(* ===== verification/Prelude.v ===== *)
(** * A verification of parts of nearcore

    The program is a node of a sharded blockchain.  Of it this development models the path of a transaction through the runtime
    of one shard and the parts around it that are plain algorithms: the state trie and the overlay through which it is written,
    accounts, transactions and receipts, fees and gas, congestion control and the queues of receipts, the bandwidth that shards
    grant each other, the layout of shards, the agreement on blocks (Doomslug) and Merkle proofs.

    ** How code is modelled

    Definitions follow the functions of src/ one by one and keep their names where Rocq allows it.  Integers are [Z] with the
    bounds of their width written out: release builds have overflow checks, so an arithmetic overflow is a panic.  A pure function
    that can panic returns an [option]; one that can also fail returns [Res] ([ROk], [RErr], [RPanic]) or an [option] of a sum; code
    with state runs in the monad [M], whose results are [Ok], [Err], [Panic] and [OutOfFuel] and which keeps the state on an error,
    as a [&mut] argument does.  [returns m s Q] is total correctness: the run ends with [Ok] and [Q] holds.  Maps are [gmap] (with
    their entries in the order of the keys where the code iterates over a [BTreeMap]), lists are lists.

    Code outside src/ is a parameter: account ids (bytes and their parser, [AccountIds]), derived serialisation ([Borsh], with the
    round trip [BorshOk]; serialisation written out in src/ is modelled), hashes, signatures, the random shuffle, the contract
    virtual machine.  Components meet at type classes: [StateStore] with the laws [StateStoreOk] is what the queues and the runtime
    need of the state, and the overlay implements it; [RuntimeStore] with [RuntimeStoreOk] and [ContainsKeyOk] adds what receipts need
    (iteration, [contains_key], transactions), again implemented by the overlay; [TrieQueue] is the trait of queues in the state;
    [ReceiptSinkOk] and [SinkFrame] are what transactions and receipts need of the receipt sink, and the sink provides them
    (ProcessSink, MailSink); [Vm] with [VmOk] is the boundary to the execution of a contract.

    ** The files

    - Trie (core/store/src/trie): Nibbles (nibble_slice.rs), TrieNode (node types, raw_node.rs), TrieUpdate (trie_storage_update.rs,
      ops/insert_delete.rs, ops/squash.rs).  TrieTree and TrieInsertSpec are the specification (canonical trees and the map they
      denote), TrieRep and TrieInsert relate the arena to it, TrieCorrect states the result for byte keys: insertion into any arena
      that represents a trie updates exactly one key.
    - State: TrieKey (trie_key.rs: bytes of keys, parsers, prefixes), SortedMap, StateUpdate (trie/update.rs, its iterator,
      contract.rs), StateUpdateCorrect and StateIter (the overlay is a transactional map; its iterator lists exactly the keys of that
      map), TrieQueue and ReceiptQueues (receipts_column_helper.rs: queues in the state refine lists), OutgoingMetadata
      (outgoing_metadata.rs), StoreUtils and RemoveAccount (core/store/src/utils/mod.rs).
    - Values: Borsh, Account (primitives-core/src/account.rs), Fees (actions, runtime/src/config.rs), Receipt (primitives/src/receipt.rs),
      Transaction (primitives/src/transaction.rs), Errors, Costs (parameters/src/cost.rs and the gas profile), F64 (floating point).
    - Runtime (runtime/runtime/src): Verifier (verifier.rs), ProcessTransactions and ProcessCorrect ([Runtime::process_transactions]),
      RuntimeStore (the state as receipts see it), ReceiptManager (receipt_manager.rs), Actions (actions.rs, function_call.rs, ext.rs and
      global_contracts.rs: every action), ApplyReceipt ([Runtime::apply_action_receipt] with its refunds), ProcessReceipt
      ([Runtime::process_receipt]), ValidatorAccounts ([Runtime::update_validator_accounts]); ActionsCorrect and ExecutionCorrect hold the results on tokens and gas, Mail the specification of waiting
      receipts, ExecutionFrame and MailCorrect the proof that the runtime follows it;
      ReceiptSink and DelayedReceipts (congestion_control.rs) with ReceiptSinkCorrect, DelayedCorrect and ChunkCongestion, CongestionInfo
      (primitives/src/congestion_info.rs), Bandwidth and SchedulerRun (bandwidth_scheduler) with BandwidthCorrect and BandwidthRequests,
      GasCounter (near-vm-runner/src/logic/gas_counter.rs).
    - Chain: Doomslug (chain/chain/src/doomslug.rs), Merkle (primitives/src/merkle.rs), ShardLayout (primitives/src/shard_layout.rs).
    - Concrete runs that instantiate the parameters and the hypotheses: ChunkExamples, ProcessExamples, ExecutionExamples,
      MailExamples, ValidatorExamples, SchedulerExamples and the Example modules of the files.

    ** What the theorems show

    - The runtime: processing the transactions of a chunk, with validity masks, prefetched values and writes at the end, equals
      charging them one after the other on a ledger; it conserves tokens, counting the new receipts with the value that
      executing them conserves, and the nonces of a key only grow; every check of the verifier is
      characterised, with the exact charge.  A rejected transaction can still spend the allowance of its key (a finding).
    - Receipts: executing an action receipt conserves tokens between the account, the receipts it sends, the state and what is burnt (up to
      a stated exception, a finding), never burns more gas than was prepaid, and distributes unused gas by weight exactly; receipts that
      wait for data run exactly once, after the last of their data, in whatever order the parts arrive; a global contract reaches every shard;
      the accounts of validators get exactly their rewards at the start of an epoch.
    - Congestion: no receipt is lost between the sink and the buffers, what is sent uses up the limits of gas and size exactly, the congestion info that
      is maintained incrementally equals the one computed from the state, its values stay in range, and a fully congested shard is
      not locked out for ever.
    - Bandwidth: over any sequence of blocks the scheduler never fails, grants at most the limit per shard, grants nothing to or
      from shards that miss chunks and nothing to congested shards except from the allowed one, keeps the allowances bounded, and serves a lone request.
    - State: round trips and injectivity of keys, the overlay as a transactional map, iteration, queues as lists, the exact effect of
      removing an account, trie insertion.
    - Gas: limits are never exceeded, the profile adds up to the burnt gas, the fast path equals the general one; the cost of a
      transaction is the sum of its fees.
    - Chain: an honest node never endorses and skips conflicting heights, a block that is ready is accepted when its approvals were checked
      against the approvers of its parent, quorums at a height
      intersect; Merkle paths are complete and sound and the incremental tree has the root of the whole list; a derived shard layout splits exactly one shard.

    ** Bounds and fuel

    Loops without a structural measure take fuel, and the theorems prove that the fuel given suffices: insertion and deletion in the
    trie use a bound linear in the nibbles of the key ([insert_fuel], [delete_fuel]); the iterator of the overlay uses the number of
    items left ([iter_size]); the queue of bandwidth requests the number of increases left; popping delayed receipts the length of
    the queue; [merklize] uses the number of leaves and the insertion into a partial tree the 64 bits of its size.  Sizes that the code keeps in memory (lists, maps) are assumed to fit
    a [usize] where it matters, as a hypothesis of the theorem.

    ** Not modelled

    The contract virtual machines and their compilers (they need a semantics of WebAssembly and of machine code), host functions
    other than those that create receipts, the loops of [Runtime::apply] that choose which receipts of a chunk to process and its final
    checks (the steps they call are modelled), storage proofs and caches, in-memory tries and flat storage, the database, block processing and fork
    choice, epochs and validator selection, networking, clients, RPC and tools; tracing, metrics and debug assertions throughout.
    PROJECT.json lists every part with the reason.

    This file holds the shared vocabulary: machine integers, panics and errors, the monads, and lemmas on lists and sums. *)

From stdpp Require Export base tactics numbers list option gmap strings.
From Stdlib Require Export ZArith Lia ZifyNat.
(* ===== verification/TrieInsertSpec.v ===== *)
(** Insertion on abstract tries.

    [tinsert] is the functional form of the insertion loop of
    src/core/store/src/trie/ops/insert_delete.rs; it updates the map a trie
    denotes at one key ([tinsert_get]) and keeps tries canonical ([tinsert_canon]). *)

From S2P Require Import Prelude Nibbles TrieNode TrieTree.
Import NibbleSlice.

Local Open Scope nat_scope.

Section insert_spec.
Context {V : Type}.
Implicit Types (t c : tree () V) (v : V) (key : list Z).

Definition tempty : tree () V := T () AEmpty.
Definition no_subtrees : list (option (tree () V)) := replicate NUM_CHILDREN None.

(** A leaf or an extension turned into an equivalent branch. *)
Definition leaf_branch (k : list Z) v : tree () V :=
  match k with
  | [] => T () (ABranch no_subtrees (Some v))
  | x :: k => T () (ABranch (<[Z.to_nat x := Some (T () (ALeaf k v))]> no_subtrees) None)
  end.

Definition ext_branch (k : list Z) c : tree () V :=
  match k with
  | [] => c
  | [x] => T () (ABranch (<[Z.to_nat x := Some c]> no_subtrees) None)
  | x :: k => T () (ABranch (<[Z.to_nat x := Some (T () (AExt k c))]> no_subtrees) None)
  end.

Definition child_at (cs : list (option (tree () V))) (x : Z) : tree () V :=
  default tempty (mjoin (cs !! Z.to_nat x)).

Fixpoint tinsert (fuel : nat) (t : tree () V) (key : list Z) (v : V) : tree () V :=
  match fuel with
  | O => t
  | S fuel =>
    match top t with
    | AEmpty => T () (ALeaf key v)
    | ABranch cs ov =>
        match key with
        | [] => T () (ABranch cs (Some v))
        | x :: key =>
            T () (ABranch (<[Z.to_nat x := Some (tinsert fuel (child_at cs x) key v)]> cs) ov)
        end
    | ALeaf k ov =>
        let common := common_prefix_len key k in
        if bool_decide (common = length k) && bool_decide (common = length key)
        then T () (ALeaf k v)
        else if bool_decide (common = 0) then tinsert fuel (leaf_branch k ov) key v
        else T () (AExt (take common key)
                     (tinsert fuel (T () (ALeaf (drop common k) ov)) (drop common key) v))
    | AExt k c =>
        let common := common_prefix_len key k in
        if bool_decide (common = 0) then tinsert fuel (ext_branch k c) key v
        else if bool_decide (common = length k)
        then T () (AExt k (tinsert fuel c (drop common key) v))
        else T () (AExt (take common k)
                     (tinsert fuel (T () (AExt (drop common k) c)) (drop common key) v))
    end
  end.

* Work task *
For the lines above, output exactly those from the line containing "match fuel with" through the line containing "else T () (AExt (take common key)", and skip the others.

* Solution to this problem *
  match fuel with
  | O => t
  | S fuel =>
    match top t with
    | AEmpty => T () (ALeaf key v)
    | ABranch cs ov =>
        match key with
        | [] => T () (ABranch cs (Some v))
        | x :: key =>
            T () (ABranch (<[Z.to_nat x := Some (tinsert fuel (child_at cs x) key v)]> cs) ov)
        end
    | ALeaf k ov =>
        let common := common_prefix_len key k in
        if bool_decide (common = length k) && bool_decide (common = length key)
        then T () (ALeaf k v)
        else if bool_decide (common = 0) then tinsert fuel (leaf_branch k ov) key v
        else T () (AExt (take common key)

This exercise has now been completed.